*** DATA SHOWN Section Begins ***

(** * Image Watermarking App: the two Tk windows as a state machine

    Shallow embedding of [ui.py] (class [ImageWindowMaker]) and
    [text_menu_ui.py] (class [TextMenu]).

    The program is event driven: every method is the handler of a button and
    mutates the attributes of the window object, the Tk widget tree and, when
    saving, the file system.  The embedding therefore threads one [World]
    through a small state-and-exception monad; a Python exception leaves the
    mutations made before it in place, exactly as in the interpreter.

    Conventions.
    - An instance attribute that has not been assigned yet is [unset]; reading
      it raises [AttributeError], as [self.x] does.
    - Widgets live in a store ([widgets]); attributes such as [self.canvas]
      hold references (indices) into it, so that a widget that is no longer
      referenced by the object but still managed by the grid stays visible in
      the model, as it does on screen.
    - Values built by the imaging library are kept symbolic ([Image], [Font]):
      a saved file records which operations produced it.
    - Behaviour of the platform that the sources do not determine (path
      normalisation, whether a file can be opened for writing, whether a font
      resource loads, whether the imaging library can write at a path) is a
      parameter, [Platform]. *)

From Stdlib Require Import ZArith Lia Ascii String.
From stdpp Require Import base option list gmap strings pretty.

Local Open Scope Z_scope.
Local Open Scope string_scope.

(** ** Python exceptions *)

Inductive exn : Type :=
| AttributeError (name : string)
| IOError          (* [OSError] and its subclasses; [IOError] is an alias *)
| ValueError
| TclError
| ImportError.     (* raised by PIL when built without FreeType support *)

Global Instance exn_eq_dec : EqDecision exn.
Proof. solve_decision. Defined.

(** An instance attribute: absent until first assigned. *)
Inductive attr (A : Type) : Type :=
| unset
| bound (a : A).
Arguments unset {A}.
Arguments bound {A} a.

(** ** Values of the imaging library (PIL) *)

Inductive Font : Type :=
| FreeTypeFont (path : string) (size : Z)   (* [ImageFont.truetype(path, size)] *)
| DefaultFont.                              (* [ImageFont.load_default()] *)

Inductive Image : Type :=
| raster (width height : Z) (data : list Z)
| resize (size : Z * Z) (im : Image)
| draw_text (xy : Z * Z) (text : string) (fill : option string)
            (font : Font) (anchor : string) (im : Image).
(** [for x in v] *)
Definition iter (v : pyval) : result (list pyval) :=
  match v with
  | PList l => Ok l
  | PStr s => Ok (chars s)
  | PDict d => Ok (map (fun kv => PStr (fst kv)) d)
  | _ => Raise TypeError
  end.

Definition truthy (v : pyval) : bool :=
  match v with
  | PNone => false
  | PBool b => b
  | PInt z => negb (Z.eqb z 0)
  | PStr s => negb (String.eqb s EmptyString)
  | PList l => match l with [] => false | _ => true end
  | PDict d => match d with [] => false | _ => true end
  end.

(** [v == s] for a string literal [s] *)
Definition is_str (v : pyval) (s : string) : bool :=
  match v with
  | PStr s' => String.eqb s' s
  | _ => false
  end.

(** [v.startswith(p)] *)
Definition str_startswith (v : pyval) (p : string) : result bool :=
  match v with
  | PStr s => Ok (startswith p s)
  | _ => Raise AttributeError
  end.

(** [v.strip("*")] *)
Definition str_strip_star (v : pyval) : result string :=
  match v with
  | PStr s => Ok (py_strip_star s)
  | _ => Raise AttributeError
  end.

(** [try: m  except (json.JSONDecodeError, KeyError): h] *)
Definition try_except {A : Type} (m : result A) (h : result A) : result A :=
  match m with
  | Raise JSONDecodeError | Raise KeyError => h
  | other => other
  end.

End Py.

(** The JSON library as the reducer uses it: [json.loads] on a string gives
    the decoded value, or [None] for [json.JSONDecodeError]. *)
Class JsonLib : Type := json_loads : string -> option pyval.
Lemma start_page_ok : page_ok start_page /\ slots_show start_page.
Proof.
  destruct (load_ok blank_page eq_refl) as (p & E & Hp & _ & _ & Hs);
    [discriminate|].
  rewrite start_page_loaded in E. injection E as <-.
  split; [exact Hp|now apply Hs].
Qed.

Lemma in_DECK (c : card) : In c DECK.
Proof. destruct c as [[] []]; vm_compute; tauto. Qed.

Lemma grid_card_in (grid : list GridEl) (c : card) :
  In c (grid_cards grid) ->
  exists token red rankText suitText disabled,
    In (DeckCard token red rankText suitText c disabled) grid.
Proof.
  unfold grid_cards. intros H. apply in_flat_map in H as (el & Hin & Hc).
  destruct el as [text red|token red rt st c' d]; [destruct Hc|].
  destruct Hc as [->|[]]. eauto 6.
Qed.

(** X14. [handleCardClick] changes nothing at all when the card is selected
    already.  Otherwise it puts the card into the first empty slot and
    leaves the other slots as they are; when no slot is empty, it is the
    cut card (slot 4) that it replaces.  Either way the card is selected
    afterwards, and the selection keeps its 5 slots. *)
Theorem handleCardClick_selection (c : card) (p : Page) :
  page_ok p ->
  exists p',
    handleCardClick c p = Ok p' /\
    (In (Some c) (selectedCards p) -> p' = p) /\
    (~ In (Some c) (selectedCards p) ->
     exists k,
       (k < 5)%nat /\
       nth_error (selectedCards p') k = Some (Some c) /\
       (forall j, j <> k ->
          nth_error (selectedCards p') j = nth_error (selectedCards p) j) /\
       ((nth_error (selectedCards p) k = Some None /\
         forall j, (j < k)%nat -> nth_error (selectedCards p) j <> Some None) \/
        (k = 4%nat /\ ~ In None (selectedCards p)))) /\
    In (Some c) (selectedCards p') /\
    length (selectedCards p') = 5%nat.
Proof.
  intros Hp. pose proof Hp as (Hm & [Hlen Hdist] & _).
  destruct (handle_ok (ClickCard c) p Hp) as (p' & E & Hp' & _).
  cbn [handle] in E. exists p'. split; [exact E|].
  destruct (handleCardClick_cases c p) as [[Hin E']|[Hin E']];
    rewrite E' in E.
  - injection E as <-. split; [reflexivity|]. split; [tauto|].
    split; [exact Hin|exact Hlen].
  - destruct (refresh_ok
                (set_selectedCards p
                   (store (selectedCards p) (target_slot (selectedCards p))
                      (Some c))) Hm) as (q & Eq & _ & Hsame).
    rewrite Eq in E. injection E as <-.
    destruct Hsame as (Hsel & _). cbn in Hsel.
    destruct (target_slot_spec _ Hlen) as (k & Ek & Hk & Hcase).
    rewrite Ek in Hsel.
    assert (Hat : nth_error (selectedCards q) k = Some (Some c)).
    { rewrite Hsel, nth_store, Nat2Z.id, Nat.eqb_refl by lia. reflexivity. }
    split; [tauto|]. split.
    + intros _. exists k. split; [exact Hk|]. split; [exact Hat|]. split.
      * intros j Hj. rewrite Hsel, nth_store, Nat2Z.id by lia.
        now destruct (Nat.eqb_spec j k).
      * destruct Hcase as [[Hnull Hbefore]|Hfull]; [left|now right].
        split; [exact Hnull|]. intros j Hj.
        destruct (Hbefore j Hj) as (x & ->). discriminate.
    + split; [eapply nth_error_In; eauto|].
      rewrite Hsel, length_store; lia.
Qed.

*** DATA SHOWN Section Ends ***

WHAT TO WORK ON ::
Beginning at the line that holds "- destruct (refresh_ok", write out word for word each line through the end of the records.

RESULT OF THIS EXERCISE ::
  - destruct (refresh_ok
                (set_selectedCards p
                   (store (selectedCards p) (target_slot (selectedCards p))
                      (Some c))) Hm) as (q & Eq & _ & Hsame).
    rewrite Eq in E. injection E as <-.
    destruct Hsame as (Hsel & _). cbn in Hsel.
    destruct (target_slot_spec _ Hlen) as (k & Ek & Hk & Hcase).
    rewrite Ek in Hsel.
    assert (Hat : nth_error (selectedCards q) k = Some (Some c)).
    { rewrite Hsel, nth_store, Nat2Z.id, Nat.eqb_refl by lia. reflexivity. }
    split; [tauto|]. split.
    + intros _. exists k. split; [exact Hk|]. split; [exact Hat|]. split.
      * intros j Hj. rewrite Hsel, nth_store, Nat2Z.id by lia.
        now destruct (Nat.eqb_spec j k).
      * destruct Hcase as [[Hnull Hbefore]|Hfull]; [left|now right].
        split; [exact Hnull|]. intros j Hj.
        destruct (Hbefore j Hj) as (x & ->). discriminate.
    + split; [eapply nth_error_In; eauto|].
      rewrite Hsel, length_store; lia.
Qed.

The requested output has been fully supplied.